Armed Polite Society

Main Forums => Politics => Topic started by: MicroBalrog on November 10, 2012, 04:17:53 AM

Title: Conservatives can still win. Just not Mitt Romney's sort
Post by: MicroBalrog on November 10, 2012, 04:17:53 AM
http://apps.facebook.com/theguardian/commentisfree/2012/nov/09/mitt-romney-conservatives-can-still-win

Quote
Republican congressional candidates ran successfully on anti-corporatist and anti-elitist platforms. Mitt Romney, by contrast, supported the bailouts, and seemed a throwback to the preppy, northeastern, unsuccessful GOP of the mid-20th century. Like so many European rightists, he seemed to smile upon crony capitalism. As in Europe, voters were unimpressed.

Here's the main deal:

A free-market candidate can win if he's honestly free-market, and anti-elitist. Let's turn class warfare around on its users.
Title: Re: Conservatives can still win. Just not Mitt Romney's sort
Post by: Waitone on November 10, 2012, 06:47:28 AM
Romney and his handlers were a throwback to the Nixon administration.  So called conservatives that were in reality a leftists and statist (I repeat myself) as democrats.  Conservatives hated it then and they evidently hated it now as evidenced by the noshow of something like 3 million republicans at the polls.
Title: Re: Conservatives can still win. Just not Mitt Romney's sort
Post by: Hutch on November 11, 2012, 09:47:51 AM
The libertarian model is finished at the national level under the current circumstances.  I say this as a staunch believer in this as a philosophy.  Unless and until there is a major, extinction level event (metaphorically speaking), the belief in laissez-faire capitalism and the supremacy of the individual is as dead as chivalry.

We are outnumbered by the FSA, and have lost the culture war.  An overwhelming majority, including a majority of nominal republicans, believe its okay to rob Peter to pay Paul.  Once you accept that idea, the justification for doing so becomes easier and easier.  I recall the Hillary/Obama debate scene in which O was perfectly happy to accept a diminished income from capital gains taxes in the pursuit of "fairness".

The hope you seem to offer in the premise of your question distracts me from the energy I spend in preparing my self and my heirs for the new reality.
Title: Re: Conservatives can still win.

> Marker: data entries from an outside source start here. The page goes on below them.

(** [foldName] on well-formed text, as far as it can meet an ASCII name: ASCII
    letters, and the two other runes that fold to one (U+017F and U+212A). *)
Fixpoint fold_name (s : string) : string :=
  match s with
  | "" => ""
  | String a t =>
      match t with
      | String b u =>
          if (byte_val a =? 197) && (byte_val b =? 191) then String "S" (fold_name u)
          else match u with
          | String c w =>
              if (byte_val a =? 226) && (byte_val b =? 132) && (byte_val c =? 170)
              then String "K" (fold_name w) else String (upper a) (fold_name t)
          | "" => String (upper a) (fold_name t)
          end
      | "" => String (upper a) (fold_name t)
      end
  end.

(** The field a key addresses: the one of that name, else the first one that
    is equal up to case. *)
Definition find_field (names : list string) (key : string) : option nat :=
  match list_find (λ n, n = key) names with
  | Some (i, _) => Some i
  | None => fst <$> list_find (λ n, fold_name n = fold_name key) names
  end.

(** The elements of an array, over the old elements. *)
Fixpoint elements (dec : json → gval → option gval) (z : gval) (l : list json) (old : list gval)
    : option (list gval) :=
  match l with
  | [] => Some []
  | j :: l => v ← dec j (default z (head old)); vs ← elements dec z l (tail old); Some (v :: vs)
  end.

(** The members of an object, in order. *)
Fixpoint set_fields (names : list string) (decs : list (json → gval → option gval))
    (ms : list (string * json)) (vs : list gval) : option (list gval) :=
  match ms with
  | [] => Some vs
  | (key, j) :: ms =>
      match find_field names key with
      | None => set_fields names decs ms vs
      | Some i =>
          match decs !! i, vs !! i with
          | Some dec, Some cur => v ← dec j cur; set_fields names decs ms (<[i := v]> vs)
          | _, _ => None
          end
      end
  end.

(** Store a document into a value; [None]: an [UnmarshalTypeError] (or another
    one).  [null] clears pointers and slices and leaves everything else. *)
Fixpoint unmarshal (t : gty) (j : json) (cur : gval) : option gval :=
  match t with
  | TPtr t =>
      match j with
      | JNull => Some (VPtr None)
      | _ => (λ v, VPtr (Some v)) <$>
               unmarshal t j (match cur with VPtr (Some v) => v | _ => zero_val t end)
      end
  | TSlice t =>
      match j with
      | JNull => Some (VSlice None [])
      | JArr [] => Some (VSlice (Some []) [])
      | JArr l =>
          let old := match cur with VSlice o spare => default [] o ++ spare | _ => [] end in
          (λ vs, VSlice (Some vs) (drop (length l) old)) <$> elements (unmarshal t) (zero_val t) l old
      | _ => None
      end
  | TStruct fs =>
      match j, cur with
      | JNull, _ => Some cur
      | JObj ms, VStruct vs =>
          VStruct <$> set_fields (map (λ f, f.1.1) fs) (map (λ f, unmarshal f.2) fs) ms vs
      | _, _ => None
      end
  | _ =>
      match j with
      | JNull => Some cur
      | _ =>
          match t, j with
          | TString, JStr raw => Some (VString (unquote 0 raw))
          | TInt, JNum lit => VInt <$> Atoi lit
          | TFloat, JNum lit => VFloat <$> ParseFloat lit
          | TBool, JBool b => Some (VBool b)
          | TTime, JStr raw => VTime <$> parse_time raw
          | _, _ => None
          end
      end
  end.
(* ===== verification/Metrics.v ===== *)
(** * Metrics emission

    Models src/internal/metrics/metrics.go: the collectors it declares, and the
    helpers that write to them.  Prometheus is a library; what the gateway does
    to its collectors is the sequence of operations it calls, kept here as a
    log of [MetricEvent]s.  [ProviderLatencyTotals], which reads a collector
    back, is in [Latency]. *)

From S2P Require Import Prelude GoStrings Float64.
Local Open Scope Z_scope.

Inductive MetricEvent :=
| CounterInc (name : string) (labels : list string)
| HistObserve (name : string) (labels : list string) (v : f64)
| GaugeSet (name : string) (labels : list string) (v : f64).

(** ** The collectors *)

Inductive VecKind := KCounter | KHistogram (buckets : list f64) | KGauge.

Record Vec := mkVec {
  vec_kind : VecKind;
  vec_name : string;
  vec_labels : list string;
}.

(** 0.005, 0.01, 0.025, 0.05, 0.1, 0.25, 0.5, 1, 2.5, 5, 10: the literals are
    the doubles nearest to these decimals. *)
Definition durationBuckets : list f64 :=
  (λ n, f64_div (f64_of_Z n) (f64_of_Z 1000)) <$> [5; 10; 25; 50; 100; 250; 500; 1000; 2500; 5000; 10000].

Definition requestsTotal : Vec :=
  mkVec KCounter "gateway_requests_total" ["method"; "path_template"; "status_class"].
Definition requestDurationSeconds : Vec :=
  mkVec (KHistogram durationBuckets) "gateway_request_duration_seconds" ["method"; "path_template"].
Definition providerRequestsTotal : Vec :=
  mkVec KCounter "gateway_provider_requests_total" ["provider"; "status_class"].
Definition providerRequestDurationSeconds : Vec :=
  mkVec (KHistogram durationBuckets) "gateway_provider_request_duration_seconds" ["provider"].
Definition rateLimitHitsTotal : Vec := mkVec KCounter "gateway_ratelimit_hits_total" ["outcome"].
Definition authFailuresTotal : Vec := mkVec KCounter "gateway_auth_failures_total" ["reason"].
Definition providerHealth : Vec := mkVec KGauge "gateway_provider_health" ["provider"].

Definition collectors : list Vec :=
  [requestsTotal; requestDurationSeconds; providerRequestsTotal; providerRequestDurationSeconds;
   rateLimitHitsTotal; authFailuresTotal; providerHealth].

(** [WithLabelValues] panics unless it gets one value per label; an operation
    must exist on the kind of collector. *)
Definition event_ok (e : MetricEvent) : bool :=
  let ok kind name (labels : list string) :=
    existsb (λ v, String.eqb (vec_name v) name && kind (vec_kind v) &&
                  (length labels =? length (vec_labels v))%nat) collectors in
  match e with
  | CounterInc name labels => ok (λ k, match k with KCounter => true | _ => false end) name labels
  | HistObserve name labels _ => ok (λ k, match k with KHistogram _ => true | _ => false end) name labels
  | GaugeSet name labels _ => ok (λ k, match k with KGauge => true | _ => false end) name labels
  end.

(** ** Helpers *)

(** [time.Duration.Seconds]. *)
Definition duration_Seconds (d : Z) : f64 :=
  f64_add (f64_of_Z (Z.quot d Second)) (f64_div (f64_of_Z (Z.rem d Second)) (f64_of_Z Second)).

Definition statusClass (status : Z) : string :=
  if (200 <=? status) && (status <? 300) then "2xx"
  else if (300 <=? status) && (status <? 400) then "3xx"
  else if (400 <=? status) && (status <? 500) then "4xx"
  else if (500 <=? status) && (status <? 600) then "5xx"
  else "other".

Definition RecordRequest (method pathTemplate : string) (status duration : Z) : list MetricEvent :=
  [CounterInc "gateway_requests_total" [method; pathTemplate; statusClass status];
   HistObserve "gateway_request_duration_seconds" [method; pathTemplate] (duration_Seconds duration)].

Definition RecordProviderRequest (provider : string) (status duration : Z) : list MetricEvent :=
  [CounterInc "gateway_provider_requests_total" [provider; statusClass status];
   HistObserve "gateway_provider_request_duration_seconds" [provider] (duration_Seconds duration)].

Definition RecordRateLimit (outcome : string) : list MetricEvent :=
  [CounterInc "gateway_ratelimit_hits_total" [outcome]].

Definition RecordAuthFailure (reason : string) : list MetricEvent :=
  [CounterInc "gateway_auth_failures_total" [reason]].

Definition SetProviderHealth (provider : string) (healthy : bool) : list MetricEvent :=
  [GaugeSet "gateway_provider_health" [provider] (if healthy then f64_of_Z 1 else f64_zero)].

(** Every helper uses its collector as declared. *)
Lemma RecordRequest_ok m p st d : Forall (λ e, event_ok e = true) (RecordRequest m p st d).
Proof. by repeat constructor. Qed.
Lemma RecordProviderRequest_ok p st d : Forall (λ e, event_ok e = true) (RecordProviderRequest p st d).
Proof. by repeat constructor. Qed.
Lemma RecordRateLimit_ok o : Forall (λ e, event_ok e = true) (RecordRateLimit o).
Proof. by repeat constructor. Qed.
Lemma RecordAuthFailure_ok r : Forall (λ e, event_ok e = true) (RecordAuthFailure r).
Proof. by repeat constructor. Qed.
Lemma SetProviderHealth_ok p h : Forall (λ e, event_ok e = true) (SetProviderHealth p h).
Proof. by repeat constructor. Qed.
#[export] Hint Resolve RecordRequest_ok RecordProviderRequest_ok RecordRateLimit_ok RecordAuthFailure_ok
  SetProviderHealth_ok : gw.

(** The status label takes one of five values, whatever the status. *)
Lemma statusClass_bounded status :
  statusClass status ∈ ["2xx"; "3xx"; "4xx"; "5xx"; "other"].
Proof.
  unfold statusClass. repeat case_match; set_solver.
Qed.

Lemma statusClass_digit status d :
  2 ≤ d ≤ 5 → (statusClass status = Itoa d +:+ "xx" ↔ status / 100 = d).
Proof.
  intros Hd. assert (d = 2 ∨ d = 3 ∨ d = 4 ∨ d = 5) as Hc by lia.
  assert (status = 100 * (status / 100) + status mod 100) by (apply Z.div_mod; lia).
  pose proof (Z.mod_pos_bound status 100 ltac:(lia)). unfold statusClass.
  destruct Hc as [->|[->|[->| ->]]]; repeat (case_ztest; simpl); split; try done; lia.
Qed.

(** [math.Ceil(d.Seconds())] is the exact ceiling for durations up to 48 days:
    double rounding neither absorbs the fraction nor crosses a second. *)
Lemma ceil_seconds d :
  0 ≤ d < 2 ^ 22 * Second → f64_ceil_int (duration_Seconds d) = - ((- d) / Second).
Proof.
  intros Hd. unfold duration_Seconds.
  assert (0 < one_unit) as Hone by (by apply pow2_pos).
  assert (Second = 1000000000) as HS by reflexivity.
  rewrite Z.quot_div_nonneg, Z.rem_mod_nonneg by lia.
  pose proof (Z.div_mod d Second ltac:(lia)) as Hdm.
  pose proof (Z.mod_pos_bound d Second ltac:(lia)) as Hmod.
  set (s := d / Second) in *. set (n := d mod Second) in *.
  assert (0 ≤ s < 2 ^ 22) as Hs by (unfold s; split; [apply Z.div_pos; lia|apply Z.div_lt_upper_bound; lia]).
  destruct (f64_of_Z_exact s) as [Hfs Hus]; [lia|].
  destruct (Z.eq_dec n 0) as [Hn|Hn].
  - rewrite Hn. change (f64_div (f64_of_Z 0) (f64_of_Z Second)) with f64_zero.
    destruct (f64_add_exact (f64_of_Z s) f64_zero Hfs I _ Hfs) as [Hfa Hua]; [simpl units; lia|].
    rewrite f64_ceil_units; [|done|simpl units in *; nia]. rewrite Hua, Hus. simpl units.
    rewrite Z.add_0_r, <-Z.mul_opp_l, Z.div_mul by lia.
    replace (- d) with ((- s) * Second) by lia. rewrite Z.div_mul by lia. done.
  - destruct (f64_div_fraction n Second 30) as [Hq [Hlo Hhi]]; [lia|lia|lia|lia|].
    set (q := f64_div _ _) in *.
    destruct (f64_of_Z_exact (s + 1)) as [Hfs1 Hus1]; [lia|].
    destruct (f64_add_le _ _ Hfs Hq _ Hfs1) as [Hfa Hua]; [lia|].
    destruct (f64_dyadic_exact (s * 2 ^ 30 + 1) (-30)) as [Hc Huc]; [lia|lia|].
    assert (units (f64_dyadic (s * 2 ^ 30 + 1) (-30)) ≤ units (f64_add (f64_of_Z s) q)) as Hge.
    { apply f64_add_ge; [done..|]. rewrite Huc, Hus.
      change (2 ^ (-30 + 1074)) with (2 ^ (1074 - 30)).
      assert (one_unit = 2 ^ 30 * 2 ^ (1074 - 30)) as -> by reflexivity. lia. }
    assert (s * one_unit < units (f64_add (f64_of_Z s) q)) as Hgt.
    { eapply Z.lt_le_trans; [|exact Hge]. rewrite Huc.
      assert (one_unit = 2 ^ 30 * 2 ^ (-30 + 1074)) as -> by reflexivity.
      assert (0 < 2 ^ (-30 + 1074)) by (by apply pow2_pos). nia. }
    rewrite f64_ceil_units; [|done|nia]. rewrite Hus1 in Hua.
    set (u := units (f64_add _ _)) in *.
    assert ((- u) / one_unit = - (s + 1)) as ->.
    { symmetry. apply Z.div_unique with ((s + 1) * one_unit - u); lia. }
    assert ((- d) / Second = - (s + 1)) as ->; [|done].
    symmetry. apply Z.div_unique with (Second - n); lia.
Qed.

Just not Mitt Romney's sort
Post by: MicroBalrog on November 11, 2012, 01:26:49 PM
The wording has to be changed.

If you are offering an ideology by which rich and middle-class people (and for most listeners, rich people are The Other, and many suspect that 'middle-class' is just republican code for 'rich) can keep their suits and ties while the poor peopl get thrown off welfare, yes, I agree with you it's morally right - but it's not what you should pitch it as.

How about: "Why would you accept billionaires and millionaires using their money and lobbyists to enact regulations that keep the poor and middle-class down? Liberal billionaires want to tell you how much soda to drink, corporate lobbyists want to keep regulations complex and expensive to keep poor folks down and to keep prices high, Big Agra receives billions of dollars of regulations at the expense of poor folks' taxes! I, Republican Candidate Joe Texan, promise you to always stand against these elitists!"

Title: Re: Conservatives can still win. Just not Mitt Romney's sort
Post by: Perd Hapley on November 11, 2012, 02:12:30 PM
In that same vein, I think we could be a lot further along, if instead of saying "redistribution of wealth," all those pundits had said "redistribution of money" or "income" or "property." The one gives the impression that only the wealthy are losing their stuff. But virtually everyone has some money or income or property to lose.

Or maybe we should just say "taking your stuff."
Title: Re: Conservatives can still win. Just not Mitt Romney's sort
Post by: longeyes on November 12, 2012, 11:21:02 AM
"Libertarianism" is an academic ideal.  Where we need to pitch our last defense is the protection of Constitutional liberties that protect the individual's inalienable rights.  We need to make clear to Everyman that we are talking about his enslavement on every level.  It's really pretty simple, but apparently too simple for Romney to have articulated.